Nabokov never saw Russia again, and he missed it terribly. His novels were banned in his home country, but among Russian expatriates he came to be known as one of the greatest writers of his generation. Then, at the outbreak of World War II, he sailed to America and arrived in New York City poor and almost completely unknown.

He struggled to support his family with a series of jobs teaching at New England colleges. He eventually got a job at Cornell University teaching modern literature, where he forced his students to memorize the details of Madame Bovary's hairdo, a diagram of Anna Karenina's railway carriage, and a map of James Joyce's Dublin.

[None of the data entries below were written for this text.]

(** The closed facts about the bounds of the range. *)
Lemma range_facts :
  10 * dmant dbl_max + 1 < 10 * dmant huge /\
  dmant tiny < 10 ^ 752 /\
  10 ^ 1074 < dmant huge * 10 ^ 1075.
Proof. repeat split; apply Z.ltb_lt; vm_compute; reflexivity. Qed.

(** [10 ** (-P)] is a float other than zero up to [P = 323]. *)
Lemma pow10_neg_in_range P :
  1 <= P <= 323 -> clamp (mkdec 1 (- P)) = Fin (mkdec 1 (- P)).
Proof.
  intros HP. destruct range_facts as (_ & Ht & Hh).
  unfold clamp. change (dabs (mkdec 1 (- P))) with (mkdec 1 (- P)).
  assert (Hp : 10 ^ 752 <= 10 ^ (1075 - P) <= 10 ^ 1074)
    by (split; apply Z.pow_le_mono_r; lia).
  destruct (dle huge (mkdec 1 (- P))) eqn:E1.
  { exfalso. apply (dle_scaled _ _ (- 1075)) in E1;
      [|cbn; lia | cbn [dexp]; lia].
    unfold scaled in E1. cbn [dmant dexp huge] in E1.
    replace (0 - - 1075) with 1075 in E1 by lia.
    replace (- P - - 1075) with (1075 - P) in E1 by lia.
    change (dmant huge) with (2 ^ 1024 - 2 ^ 970) in Hh. lia. }
  destruct (dle (mkdec 1 (- P)) tiny) eqn:E2; [|reflexivity].
  exfalso. apply (dle_scaled _ _ (- 1075)) in E2;
    [|cbn [dexp]; lia | cbn; lia].
  unfold scaled in E2. cbn [dmant dexp tiny] in E2.
  replace (- P - - 1075) with (1075 - P) in E2 by lia.
  replace (- 1075 - - 1075) with 0 in E2 by lia.
  change (dmant tiny) with (5 ^ 1075) in Ht.
  rewrite Z.pow_0_r in E2. lia.
Qed.

(** The argument of the logarithm, for a value in the range and such a
    precision: neither an infinity nor zero. *)
Lemma abs_plus_pow10_in_range d P :
  in_range d = true -> 1 <= P <= 323 ->
  py_add (py_abs (Fin d)) (pow10_neg P)
  = Fin (dadd (dabs d) (mkdec 1 (- P))).
Proof.
  intros Hr HP. destruct range_facts as (Hd & Ht & _).
  change (py_add (py_abs (Fin d)) (pow10_neg P))
    with (add (Fin (dabs d)) (clamp (mkdec 1 (- P)))).
  rewrite pow10_neg_in_range by exact HP. cbn [add].
  pose proof (abs_plus_pow10_pos d P) as Hpos.
  set (y := dadd (dabs d) (mkdec 1 (- P))) in *.
  pose proof (dadd_exp_pos (dabs d) (mkdec 1 (- P)) Hpos) as Hey.
  cbn [dexp dabs] in Hey. fold y in Hey.
  set (E := Z.min (dexp d) (- 1075)).
  assert (HE : E <= dexp y) by lia.
  assert (Hsum : scaled y E = scaled (dabs d) E + 10 ^ (- P - E)).
  { unfold y. rewrite dadd_scaled by (cbn [dexp dabs]; lia).
    unfold scaled at 2. cbn [dmant dexp]. ring. }
  assert (Hk : 0 < 10 ^ (- 1075 - E)) by (apply Z.pow_pos_nonneg; lia).
  assert (Hnn : 0 <= scaled (dabs d) E).
  { unfold scaled. cbn [dmant dexp dabs].
    apply Z.mul_nonneg_nonneg; [apply Z.abs_nonneg|].
    apply Z.pow_nonneg. lia. }
  unfold clamp. rewrite (dabs_pos y Hpos).
  destruct (dle huge y) eqn:E1.
  { exfalso. apply (dle_scaled _ _ E) in E1; [|cbn; lia | exact HE].
    unfold in_range in Hr.
    apply (dle_scaled _ _ E) in Hr; [|cbn [dexp dabs]; lia | cbn; lia].
    rewrite Hsum in E1. unfold scaled in E1 at 1. unfold scaled in Hr at 2.
    cbn [dexp huge dbl_max] in E1, Hr.
    change (dmant (mkdec (2 ^ 1024 - 2 ^ 970) 0)) with (dmant huge) in E1.
    change (dmant (mkdec ((2 ^ 53 - 1) * 2 ^ 971) 0)) with (dmant dbl_max) in Hr.
    assert (Hp1 : 10 ^ (0 - E) = 10 * 10 ^ (- 1 - E)).
    { replace (0 - E) with (Z.succ (- 1 - E)) by lia.
      now rewrite Z.pow_succ_r by lia. }
    assert (Hp2 : 10 ^ (- P - E) <= 10 ^ (- 1 - E))
      by (apply Z.pow_le_mono_r; lia).
    assert (Hk1 : 0 < 10 ^ (- 1 - E)) by (apply Z.pow_pos_nonneg; lia).
    rewrite Hp1 in E1, Hr.
    generalize dependent (dmant huge). generalize dependent (dmant dbl_max).
    intros D H0 H. intros. nia. }
  destruct (dle y tiny) eqn:E2; [|reflexivity].
  exfalso. apply (dle_scaled _ _ E) in E2; [|exact HE | cbn; lia].
  rewrite Hsum in E2. unfold scaled in E2 at 2. cbn [dexp tiny] in E2.
  change (dmant (mkdec (5 ^ 1075) (- 1075))) with (dmant tiny) in E2.
  assert (Hp3 : 10 ^ (- P - E) = 10 ^ (1075 - P) * 10 ^ (- 1075 - E)).
  { rewrite <- Z.pow_add_r by lia. f_equal. lia. }
  assert (Hp4 : 10 ^ 752 <= 10 ^ (1075 - P))
    by (apply Z.pow_le_mono_r; lia).
  rewrite Hp3 in E2.
  generalize dependent (dmant tiny). generalize dependent (10 ^ 752).
  intros. nia.
Qed.




(** Printing and reading back. *)
Example repr_parse_samples :
  repr (lit 314159265 (-8)) = "3.14159265" /\
  repr (lit (-15) (-6)) = "-1.5e-05" /\
  repr (lit 1 16) = "1e+16" /\
  repr (lit 42 0) = "42.0" /\
  parse ("3.14159265" ++ nl) = Some (lit 314159265 (-8)) /\
  parse "-1.5e-05" = Some (lit (-15) (-6)) /\
  parse "1e+16" = Some (lit 1 16) /\
  parse "Unknown" = None /\
  parse "" = None.
Proof. vm_compute. repeat split. Qed.

(** Half-way cases go to the even neighbour. *)
Example round_samples :
  round (lit 123456789 (-9)) 8 = lit 12345679 (-8) /\
  round (lit 25 (-1)) 0 = lit 2 0 /\
  round (lit 35 (-1)) 0 = lit 4 0 /\
  round (lit (-25) (-1)) 0 = lit (-2) 0 /\
  round (lit 1234 0) (-2) = lit 12 2.
Proof. vm_compute. repeat split. Qed.

(** Zero, a negative number, and the non-finite values on which
    [math.floor] does raise. *)
Example truncate_samples :
  truncate (lit 0 0) 8 = Normal (lit 0 0) /\
  truncate (lit (-25) (-1)) 8 = Normal (lit (-25) (-1)) /\
  truncate (lit 123456789123 (-3)) 8 = Normal (lit 1234567891 (-1)) /\
  truncate (Inf false) 8 = Raise OverflowError /\
  truncate NaN 8 = Raise ValueError.
Proof. vm_compute. repeat split. Qed.

End DecFloatFacts.

(** ** Writing a warm start and reading it back *)

Section RoundTrip.

Context {F : Type} {FO : FloatOps F}.

Implicit Types (st : locals F) (hp : heap F) (all_symbols : symtab).

Lemma lookup_In all_symbols key o :
  lookup all_symbols key = Some o -> In (key, o) all_symbols.
Proof.
  induction all_symbols as [|[k o'] l IH]; cbn [lookup]; [discriminate|].
  destruct (String.eqb_spec k key) as [->|_].
  - intros H. inversion H. now left.
  - intros H. right. now apply IH.
Qed.

Lemma lookup_NoDup all_symbols key o :
  NoDup (map fst all_symbols) -> In (key, o) all_symbols ->
  lookup all_symbols key = Some o.
Proof.
  induction all_symbols as [|[k o'] l IH]; cbn [map fst lookup];
    intros Hnd Hin; [contradiction|].
  inversion Hnd as [|? ? Hk Hl]. subst.
  destruct Hin as [E | Hin].
  - inversion E. subst. now rewrite String.eqb_refl.
  - destruct (String.eqb_spec k key) as [->|_]; [|now apply IH].
    exfalso. apply Hk. now apply (in_map fst) in Hin.
Qed.

(** The clause passes over a line whose first piece denotes no decision
    variable. *)
Lemma else_clause_skip R P all_symbols lines j line st hp :
  str_in "# Primal solution values" line = false ->
  (forall key o,
      nth_error (split1 line) 0 = Some key ->
      lookup all_symbols key = Some o ->
      is_variable_type (hp o) = false) ->
  else_clause R P all_symbols lines j line st hp = (hp, Normal st).
Proof.
  intros Hm Hk. unfold else_clause. rewrite Hm. cbv zeta.
  destruct (getitem (split1 line) 0) as [key| |] eqn:E.
  - apply getitem_Normal in E.
    destruct (lookup all_symbols key) as [o|] eqn:El; [|reflexivity].
    now rewrite (Hk key o E El).
  - unfold getitem in E. destruct (split1_cases line) as [[a Ha] | [a [b Ha]]];
      rewrite Ha in E; discriminate.
  - unfold getitem in E. destruct (nth_error _ _); discriminate.
Qed.

Lemma for_lines_step fuel R P all_symbols lines j line rest st st1 st2 hp hp1 :
  while_status fuel lines j line st = Normal st1 ->
  else_clause R P all_symbols lines j line st1 hp = (hp1, Normal st2) ->
  for_lines fuel R P all_symbols lines j (line :: rest) st hp
  = for_lines fuel R P all_symbols lines (S j) rest st2 hp1.
Proof. intros W E. cbn [for_lines]. now rewrite W, E. Qed.

(** Neither a row nor the [# Columns] line holds the primal marker: the
    marker has three blanks, they have fewer. *)
Lemma marker_not_in_few_blanks line :
  (count_char " " line < 3)%nat ->
  str_in "# Primal solution values" line = false.
Proof.
  intros H. destruct (str_in "# Primal solution values" line) eqn:E;
    [|reflexivity].
  apply (str_in_count " ") in E. cbn in E. lia.
Qed.

Lemma row_line_shape hp key o :
  warmstart_row hp (key, o) ++ nl = key ++ String " " (row_value hp o ++ nl).
Proof.
  unfold warmstart_row. cbn [fst snd]. now rewrite append_assoc.
Qed.

Lemma marker_not_in_row hp key o :
  plain key = true -> plain (row_value hp o) = true ->
  str_in "# Primal solution values" (warmstart_row hp (key, o) ++ nl) = false.
Proof.
  intros Hk Hv. apply marker_not_in_few_blanks.
  rewrite row_line_shape.
  change (String " " (row_value hp o ++ nl))
    with (" " ++ row_value hp o ++ nl).
  rewrite !count_char_app.
  rewrite (count_char_absent " " key) by now apply plain_no_space.
  rewrite (count_char_absent " " (row_value hp o)) by now apply plain_no_space.
  cbn. lia.
Qed.

Lemma marker_not_in_columns n :
  str_in "# Primal solution values" (("# Columns " ++ str_nat n) ++ nl) = false.
Proof.
  apply marker_not_in_few_blanks. rewrite !count_char_app.
  rewrite (count_char_absent " " (str_nat n)).
  - cbn. lia.
  - apply (all_chars_weaken is_digit); [|apply str_nat_digits].
    intros c. destruct c as [[] [] [] [] [] [] [] []];
      vm_compute; intros H; congruence.
Qed.

Lemma columns_no_LF n :
  all_chars (fun c => negb (Ascii.eqb c LF)) ("# Columns " ++ str_nat n) = true.
Proof.
  rewrite all_chars_app. apply andb_true_iff. split; [reflexivity|].
  apply (all_chars_weaken is_digit); [|apply str_nat_digits].
  intros c. destruct c as [[] [] [] [] [] [] [] []];
    vm_compute; intros H; congruence.
Qed.

Variables (R P : Z) (all_symbols : symtab) (hp : heap F).

Hypothesis keys_unique : NoDup (map fst all_symbols).

Hypothesis rows_ok :
  forall key o,
    In (key, o) all_symbols -> is_variable_type (hp o) = true ->
    symbol_ok key = true /\
    plain (row_value hp o) = true /\
    exists V v,
      py_float (row_value hp o ++ nl) = Some V /\
      normalize V R P = Normal v.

He wanted to distinguish himself as a writer in America. He decided to switch to writing in English, but he found the transition agonizing. In one of his first poems in English, about giving up the Russian language, Nabokov wrote, "Just here we part, / softest of tongues, my true one, all my own ... / And I am left to grope for heart and art / and start anew with clumsy tools of stone."

In the summer of 1951, he began to work on a novel that his friends told him he should never publish because it would be too scandalous—it was about a middle-aged man who falls in love with a 12-year-old girl. The novel was indeed a scandal when it came out in 1955, but the scandal made it a huge success and allowed Nabokov to quit his job teaching. And that novel was, of course, Lolita.